Have you ever considered jumping off the hamster wheel and living off the land? Maybe saving up money to buy a farm in in the country where you and your family might grow your own food and raise your own livestock?
While some have heard this call and followed it obediently and successfully, the vast majority struggle to redefine their place in American society both figuratively and literally.
For those who have yet to take the leap… What stopped you? Your soul desires it, and you aren’t asking for much, are you? You’re willing to put in the hard work. Your family would be happier and healthier, and such a lifestyle would presumably be better for the environment – a great solution to a popular concern. Why is it that so many Americans feel this siren call, this instinctive urge to be more self-sufficient, to be more connected with the natural world that truly sustains us, yet so few are ever able to actually achieve it?
For too long as a society we have allowed ourselves to be yanked from our agricultural roots that previously afforded us a fair degree of self-determination.

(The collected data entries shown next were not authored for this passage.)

(** [view] fails with [RuntimeError] only, and what it returns is fixed. *)
Lemma view_rows_inv (w : nat) obs :
  w ≠ 0 →
  (numel obs mod w = 0 ∧
   view_compatible (shape obs) (strides obs) [numel obs / w; w] = true ∧
   view_rows w obs = Ok (Tensor [numel obs / w; w] (data obs))) ∨
  ((numel obs mod w ≠ 0 ∨
    view_compatible (shape obs) (strides obs) [numel obs / w; w] = false) ∧
   view_rows w obs = Err RuntimeError).
Proof.
  intros Hw.
  destruct (decide (numel obs mod w = 0)) as [Hmod|Hmod];
    [|right; split; [by left | by apply view_rows_Err]].
  destruct (view_compatible (shape obs) (strides obs) [numel obs / w; w])
    eqn:Hlayout; [|right; split; [by right | by apply view_rows_Err_layout]].
  left. by rewrite view_rows_Ok.
Qed.

(** Rows of the matrix of 60 columns are blocks of 60 elements. *)
Lemma select_row60 (rows : nat) (l : list A) (i : nat) :
  select (Tensor [rows; 60] l) i = row60 l i.
Proof. reflexivity. Qed.

(** Construction is the view followed by the split, which does not fail. *)
Lemma obs_init_view (fs : gmap string (gmap string (stored A))) (path : string)
    (file : gmap string (stored A)) obs (tr : bool) (rows : nat) (l : list A) :
  fs !! path = Some file → file !! "obs" = Some obs →
  view_rows 60 obs = Ok (Tensor [rows; 60] l) →
  let split := Z.to_nat (split_index rows) in
  __init__ fs path tr =
    Ok (Build (Tensor [episodes_in_split tr split rows; 60]
                 (take (episodes_in_split tr split rows * 60)
                    (drop (first_episode tr split rows * 60) l)))).
Proof.
  intros Hfs Hobs Hview split.
  unfold __init__, pickle_load, dict_get. rewrite Hfs; simpl. rewrite Hobs; simpl.
  rewrite Hview. simpl.
  pose proof (split_index_nonneg rows) as Hnn.
  rewrite (restrict_field tr (split_index rows)
             (Tensor [rows; 60] l) rows [60] Hnn eq_refl).
  reflexivity.
Qed.

(** What construction stores when the elements divide into rows of 60 and
    the layout allows the view. *)
Lemma obs_init_Ok (fs : gmap string (gmap string (stored A))) (path : string)
    (file : gmap string (stored A)) obs (tr : bool) :
  fs !! path = Some file → file !! "obs" = Some obs →
  numel obs mod 60 = 0 →
  view_compatible (shape obs) (strides obs) [numel obs / 60; 60] = true →
  let rows := numel obs / 60 in
  let split := Z.to_nat (split_index rows) in
  __init__ fs path tr =
    Ok (Build (Tensor [episodes_in_split tr split rows; 60]
                 (take (episodes_in_split tr split rows * 60)
                    (drop (first_episode tr split rows * 60) (data obs))))).
Proof.
  intros Hfs Hobs Hmod Hlayout rows split.
  apply (obs_init_view fs path file obs tr rows (data obs) Hfs Hobs).
  by apply view_rows_Ok.
Qed.

Lemma obs_init_Err (fs : gmap string (gmap string (stored A))) (path : string)
    (file : gmap string (stored A)) obs (tr : bool) :
  fs !! path = Some file → file !! "obs" = Some obs →
  view_rows 60 obs = Err RuntimeError →
  __init__ fs path tr = Err RuntimeError.
Proof.
  intros Hfs Hobs Hview.
  unfold __init__, pickle_load, dict_get. rewrite Hfs; simpl. rewrite Hobs; simpl.
  by rewrite Hview.
Qed.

We have been forced into economic and political systems that are completely devoid of any semblance of personal sovereignty.
The average American’s connection with the earth, the sole satisfier of all our human needs, has been nearly wholly severed. Our prospects for a return to greater self-sufficiency grow bleaker everyday, especially for middle and lower class Americans, due to the unceasing rise in the prices of land and housing as well as the monetization of everything.
While the wealthy are able to satisfy this fundamental human need of connection to the land and the natural world through so-called “hobby farms”, the rest of us have no such ability. Rather, we are often confined to zero lot suburban homes or apartments in sprawling, soullessly mechanized, car-dominated cities in which humans are hardly welcome.
The Abstracted Economy is the spiderweb in which each of us struggles for freedom. The spiderweb is so ever present and far reaching it makes up the entire mental and physical landscape for those trapped in it. It is hard to see, precisely because it is all we know. And since it is all we know, we presume that it must be necessary.
The most pernicious effect of this spiderweb is that it keeps our feet from ever touching the earth. The earth is where we belong. We see it, but we can’t grasp it or its bounty; not directly. We can only satisfy our human needs through a layer of commercial abstraction we have come to call “the economy”. This commercial abstraction coupled with deleterious civic policies is the wedge that has splintered the individual by fixing itself firmly between an individual’s need and his ability to satisfy that need for himself through direct and prolonged interaction with the earth.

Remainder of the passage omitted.